1 Visitors in millions who flocked to Halifax in 2000 to see a flotilla of
70 tall ships.
2 Amount of additional spending in millions of US dollars that travelers bound for
Vancouver’s Expo ’86 helped generate in Seattle. The World’s Fair increased spending in Vancouver by $4
billion.
5 Dollars in millions added to the Calgary economy in 1990 by the month-long
staging of the musical Les Misérables. Winnipeg calculated more than double the benefits for a similar run
the following year.
6.5 Tax dollars in millions generated in Ontario by the 1994 visit of the Barnes collection
of French paintings to the Art Gallery of Ontario. The exhibition attracted 600,000 visitors to Toronto.

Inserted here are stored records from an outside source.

(** Both buffers have the same format; for the formats without an
    implementation the result is [false]. *)
Definition pcm_add_vol (buffer1 buffer2 : pcm_data) (size vol1 vol2 state : Z)
  : res (bool * pcm_data * Z) :=
  match buffer1, buffer2 with
  | PcmS8 l1, PcmS8 l2 =>
      done_samples PcmS8 (pcm_add_vol_8 l1 l2 (num_samples size 1) vol1 vol2 state)
  | PcmS16 l1, PcmS16 l2 =>
      done_samples PcmS16 (pcm_add_vol_16 l1 l2 (num_samples size 2) vol1 vol2 state)
  | PcmS24 l1, PcmS24 l2 =>
      done_samples PcmS24 (pcm_add_vol_24 l1 l2 (num_samples size 4) vol1 vol2 state)
  | PcmS32 l1, PcmS32 l2 =>
      done_samples PcmS32 (pcm_add_vol_32 l1 l2 (num_samples size 4) vol1 vol2 state)
  | PcmFloat l1, PcmFloat l2 =>
      done_floats (pcm_add_vol_float l1 l2 (num_samples size 4) (pcm_volume_to_float vol1)
        (pcm_volume_to_float vol2) state)
  | _, _ => Ok (false, buffer1, state)
  end.

Definition pcm_add_8 (b1 b2 : list Z) (n : nat) (state : Z) : res (list Z * Z) :=
  zip_samples n (fun x1 x2 s => x ← int32 (x1 + x2); Ok (pcm_range x 8, s)) b1 b2 state.
Definition pcm_add_16 (b1 b2 : list Z) (n : nat) (state : Z) : res (list Z * Z) :=
  zip_samples n (fun x1 x2 s => x ← int32 (x1 + x2); Ok (pcm_range x 16, s)) b1 b2 state.
Definition pcm_add_24 (b1 b2 : list Z) (n : nat) (state : Z) : res (list Z * Z) :=
  zip_samples n (fun x1 x2 s => x ← int64 (x1 + x2); Ok (pcm_range (i32 x) 24, s)) b1 b2 state.
Definition pcm_add_32 (b1 b2 : list Z) (n : nat) (state : Z) : res (list Z * Z) :=
  zip_samples n (fun x1 x2 s => x ← int64 (x1 + x2); Ok (pcm_range_64 x 32, s)) b1 b2 state.
Definition pcm_add_float (b1 b2 : list float) (n : nat) (state : Z) : res (list float * Z) :=
  zip_samples n (fun x1 x2 s => Ok (f32_add x1 x2, s)) b1 b2 state.
Definition pcm_dsd_to_float (dsd : pcm_dsd) (channels : Z) (lsbfirst : bool) (src : list Z)
  : res (list float * pcm_dsd) :=
  let src_size := Z.of_nat (length src) in
  assert (0 <? src_size);;
  if channels =? 0 then Err BadArithmetic else
  assert (src_size `mod` channels =? 0);;
  assert (channels <=? Z.of_nat (length (dsd_ctxs dsd)));;
  let num_samples := u32 src_size in
  let num_frames := u32 (src_size / channels) in
  b ← pcm_buffer_get (dsd_buffer dsd) (num_samples * 4);
  let frames := Z.to_nat num_frames in
  '(chans, ctxs) ← map_samples (pcm_dsd_channel lsbfirst (Z.to_nat channels) frames src)
    (seq 0 (Z.to_nat channels)) (dsd_ctxs dsd);
  Ok (interleave frames chans, PcmDsdState b ctxs).

(** ** [pcm_convert.c] *)

Record pcm_convert_state := PcmConvert {
  cv_dsd : pcm_dsd;
  cv_resample : pcm_buffer;
  cv_dither : pcm_dither;
  cv_format_buffer : pcm_buffer;
  cv_channels_buffer : pcm_buffer;
}.

Definition pcm_convert_init : pcm_convert_state :=
  PcmConvert pcm_dsd_init pcm_buffer_init pcm_dither_24_init pcm_buffer_init pcm_buffer_init.

(** Samples, some of which may be uninitialized, or [ERR_PTR(-MPD_NIMPL)]. *)
Inductive converted := Converted16 (l : cells Z) | Converted24 (l : cells Z) | Converted32 (l : cells Z)
  | ConvertedFloat (l : cells float) | NotImplemented.

Definition cv_set_dither (b : pcm_buffer) (d : pcm_dither) (s : pcm_convert_state) : pcm_convert_state :=
  PcmConvert (cv_dsd s) (cv_resample s) d b (cv_channels_buffer s).
Definition cv_set_channels (b : pcm_buffer) (s : pcm_convert_state) : pcm_convert_state :=
  PcmConvert (cv_dsd s) (cv_resample s) (cv_dither s) (cv_format_buffer s) b.
Definition cv_set_resample (b : pcm_buffer) (s : pcm_convert_state) : pcm_convert_state :=
  PcmConvert (cv_dsd s) b (cv_dither s) (cv_format_buffer s) (cv_channels_buffer s).
Definition cv_set_dsd (d : pcm_dsd) (s : pcm_convert_state) : pcm_convert_state :=
  PcmConvert d (cv_resample s) (cv_dither s) (cv_format_buffer s) (cv_channels_buffer s).

(** The fallback resampler has no state. *)
Definition pcm_convert_reset (s : pcm_convert_state) : pcm_convert_state :=
  cv_set_dsd (pcm_dsd_reset (cv_dsd s)) s.

(** The end of [pcm_convert_16()], [pcm_convert_24()] and [pcm_convert_32()]:
    channels, then the sample rate. *)
Definition convert_channels
    (convert : pcm_buffer -> Z -> Z -> list Z -> res (option (list Z) * pcm_buffer))
    (src_format dest_format : audio_format) (buf : list Z) (s : pcm_convert_state)
  : res (option (list Z) * pcm_convert_state) :=
  if negb (af_channels src_format =? af_channels dest_format) then
    '(buf, b) ← convert (cv_channels_buffer s) (af_channels dest_format) (af_channels src_format) buf;
    Ok (buf, cv_set_channels b s)
  else Ok (Some buf, s).

Definition convert_rate {A}
    (resample : pcm_buffer -> Z -> Z -> list A -> Z -> res (list (option A) * pcm_buffer))
    (src_format dest_format : audio_format) (buf : list A) (s : pcm_convert_state)
  : res (list (option A) * pcm_convert_state) :=
  if negb (af_sample_rate src_format =? af_sample_rate dest_format) then
    '(buf, b) ← resample (cv_resample s) (af_channels dest_format) (af_sample_rate src_format) buf
                  (af_sample_rate dest_format);
    Ok (buf, cv_set_resample b s)
  else Ok (map Some buf, s).

Definition convert_rest (result : cells Z -> converted)
    (convert : pcm_buffer -> Z -> Z -> list Z -> res (option (list Z) * pcm_buffer))
    (resample : pcm_buffer -> Z -> Z -> list Z -> Z -> res (list (option Z) * pcm_buffer))
    (src_format dest_format : audio_format) (buf : option (list Z)) (s : pcm_convert_state)
  : res (converted * pcm_convert_state) :=
  match buf with
  | None => Ok (NotImplemented, s)
  | Some buf =>
      '(buf, s) ← convert_channels convert src_format dest_format buf s;
      match buf with
      | None => Ok (NotImplemented, s)
      | Some buf =>
          '(buf, s) ← convert_rate resample src_format dest_format buf s;
          Ok (result buf, s)
      end
  end.

Definition pcm_convert_16 (s : pcm_convert_state) (src_format : audio_format) (src : pcm_data)
    (dest_format : audio_format) : res (converted * pcm_convert_state) :=
  assert (bool_decide (af_format dest_format = SAMPLE_FORMAT_S16));;
  '(buf, b, dither) ← pcm_convert_to_16 (cv_format_buffer s) (cv_dither s) src;
  convert_rest Converted16 pcm_convert_channels_16 pcm_resample_fallback_16 src_format dest_format buf
    (cv_set_dither b dither s).

Definition pcm_convert_24 (s : pcm_convert_state) (src_format : audio_format) (src : pcm_data)
    (dest_format : audio_format) : res (converted * pcm_convert_state) :=
  assert (bool_decide (af_format dest_format = SAMPLE_FORMAT_S24_P32));;
  '(buf, b) ← pcm_convert_to_24 (cv_format_buffer s) src;
  convert_rest Converted24 pcm_convert_channels_24 pcm_resample_fallback_32 src_format dest_format buf
    (cv_set_dither b (cv_dither s) s).

Definition pcm_convert_32 (s : pcm_convert_state) (src_format : audio_format) (src : pcm_data)
    (dest_format : audio_format) : res (converted * pcm_convert_state) :=
  assert (bool_decide (af_format dest_format = SAMPLE_FORMAT_S32));;
  '(buf, b) ← pcm_convert_to_32 (cv_format_buffer s) src;
  convert_rest Converted32 pcm_convert_channels_32 pcm_resample_fallback_32 src_format dest_format buf
    (cv_set_dither b (cv_dither s) s).

(** The channels of samples in their source format. *)
Definition pcm_convert_channels (b : pcm_buffer) (dest_channels src_channels : Z) (src : pcm_data)
  : res (option pcm_data * pcm_buffer) :=
  match src with
  | PcmS16 l => '(l, b) ← pcm_convert_channels_16 b dest_channels src_channels l; Ok (option_map PcmS16 l, b)
  | PcmS24 l => '(l, b) ← pcm_convert_channels_24 b dest_channels src_channels l; Ok (option_map PcmS24 l, b)
  | PcmS32 l => '(l, b) ← pcm_convert_channels_32 b dest_channels src_channels l; Ok (option_map PcmS32 l, b)
  | _ => Ok (None, b)
  end.

Definition pcm_convert_float (s : pcm_convert_state) (src_format : audio_format) (src : pcm_data)
    (dest_format : audio_format) : res (converted * pcm_convert_state) :=
  assert (bool_decide (af_format dest_format = SAMPLE_FORMAT_FLOAT));;
  '(src, s) ← (if negb (af_channels dest_format =? af_channels src_format) then
                 '(src, b) ← pcm_convert_channels (cv_channels_buffer s) (af_channels dest_format)
                               (af_channels src_format) src;
                 Ok (src, cv_set_channels b s)
               else Ok (Some src, s));
  match src with
  | None => Ok (NotImplemented, s)
  | Some src =>
      '(buf, b) ← pcm_convert_to_float (cv_format_buffer s) src;
      let s := cv_set_dither b (cv_dither s) s in
      match buf with
      | None => Ok (NotImplemented, s)
      | Some buf =>
          '(buf, s) ← convert_rate pcm_resample_fallback_32 src_format dest_format buf s;
          Ok (ConvertedFloat buf, s)
      end
  end.

(** The format of [src] is that of [src_format]. *)
Definition pcm_convert (s : pcm_convert_state) (src_format : audio_format) (src : pcm_data)
    (dest_format : audio_format) : res (converted * pcm_convert_state) :=
  '(src_format, src, s) ← (match src with
    | PcmDsd bytes =>
        '(f, dsd) ← pcm_dsd_to_float (cv_dsd s) (af_channels src_format) false bytes;
        Ok (AudioFormat (af_sample_rate src_format) SAMPLE_FORMAT_FLOAT (af_channels src_format),
            PcmFloat f, cv_set_dsd dsd s)
    | _ => Ok (src_format, src, s)
    end);
  match af_format dest_format with
  | SAMPLE_FORMAT_S16 => pcm_convert_16 s src_format src dest_format
  | SAMPLE_FORMAT_S24_P32 => pcm_convert_24 s src_format src dest_format
  | SAMPLE_FORMAT_S32 => pcm_convert_32 s src_format src dest_format
  | SAMPLE_FORMAT_FLOAT => pcm_convert_float s src_format src dest_format
  | _ => Ok (NotImplemented, s)
  end.

(** * Conversion of samples: proofs

    Every step stays within its arrays and its integer types; the result has
    the format, the channels and the number of frames that were asked
    for. *)

(** ** Buffers *)

Lemma align_8k_ok size : 0 < size < 2 ^ 62 -> size <= align_8k size.
Proof.
  intros Hs. unfold align_8k. rewrite (u64_small (size - 1)) by lia.
  pose proof (Z.add_lor_land (size - 1) 0x1fff) as H.
  change 0x1fff with (Z.ones 13) in H |- *. rewrite Z.land_ones in H by lia.
  pose proof (Z.mod_pos_bound (size - 1) (2 ^ 13) ltac:(lia)). change (Z.ones 13) with 8191 in *.
  rewrite u64_small; lia.
Qed.

Lemma pcm_buffer_get_ok b size :
  0 <= size < 2 ^ 62 -> wp (pcm_buffer_get b size) (fun b' => size <= pb_size b').
Proof.
  intros Hs. unfold pcm_buffer_get. cbv zeta.
  assert (forall n, 0 < n < 2 ^ 62 -> size <= n ->
    wp (assert (n <=? pb_size (if pb_size b <? n then PcmBuffer (align_8k n) else b));;
        Ok (if pb_size b <? n then PcmBuffer (align_8k n) else b)) (fun b' => size <= pb_size b')) as H.
  { intros n Hn Hsn. assert (n <= pb_size (if pb_size b <? n then PcmBuffer (align_8k n) else b)).
    { destruct (Z.ltb_spec (pb_size b) n); [by apply align_8k_ok|lia]. }
    rewrite (proj2 (Z.leb_le _ _)) by done. simpl. lia. }
  destruct (Z.eqb_spec size 0); [apply (H 1); lia|apply (H size); lia].
Qed.

Lemma pcm_buffer_bind {A} b size (k : pcm_buffer -> res A) Q :
  0 <= size < 2 ^ 62 -> (forall b', wp (k b') Q) -> wp (pcm_buffer_get b size ≫= k) Q.
Proof. intros Hs Hk. eapply wp_bind_mono; [by apply pcm_buffer_get_ok|]. intros b' _. apply Hk. Qed.

(** ** Sample formats *)

(** [n] samples of [bits] bits. *)
Definition samples_ok (bits : Z) (n : nat) (l : list Z) : Prop := length l = n /\ Forall (in_bits bits) l.

Lemma map_in_bits bits bits' (f : Z -> Z) l :
  (forall x, in_bits bits x -> in_bits bits' (f x)) -> Forall (in_bits bits) l ->
  samples_ok bits' (length l) (map f l).
Proof.
  intros Hf Hl. split; [apply length_map|]. induction Hl; constructor; auto.
Qed.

25 Percentage decline for Toronto’s taxi cab companies during Pope John Paul II’s visit
in 1984. “It was one of the quietest weekends we’ve had this year,” said the manager of the Sheraton
Centre.
625 Number of jobs created for and to accommodate the demands of the 1991 Grey Cup game in
Winnipeg. The 16,000 visitors attending the game each spent an average of $580 on food and board and
shopping.
18,000 Number of concert-goers exceeding the population of Moncton, NB., when the town
held a Rolling Stones show in 2005. More than 80,000 fans mobbed the town that boasts 62,000 residents.
100,000 Figure in dollars that one Toronto hotel manager said his business
would lose in revenue following the 1999 close of The Phantom of the Opera. Ticket sales for the show’s run
amounted to $465 million.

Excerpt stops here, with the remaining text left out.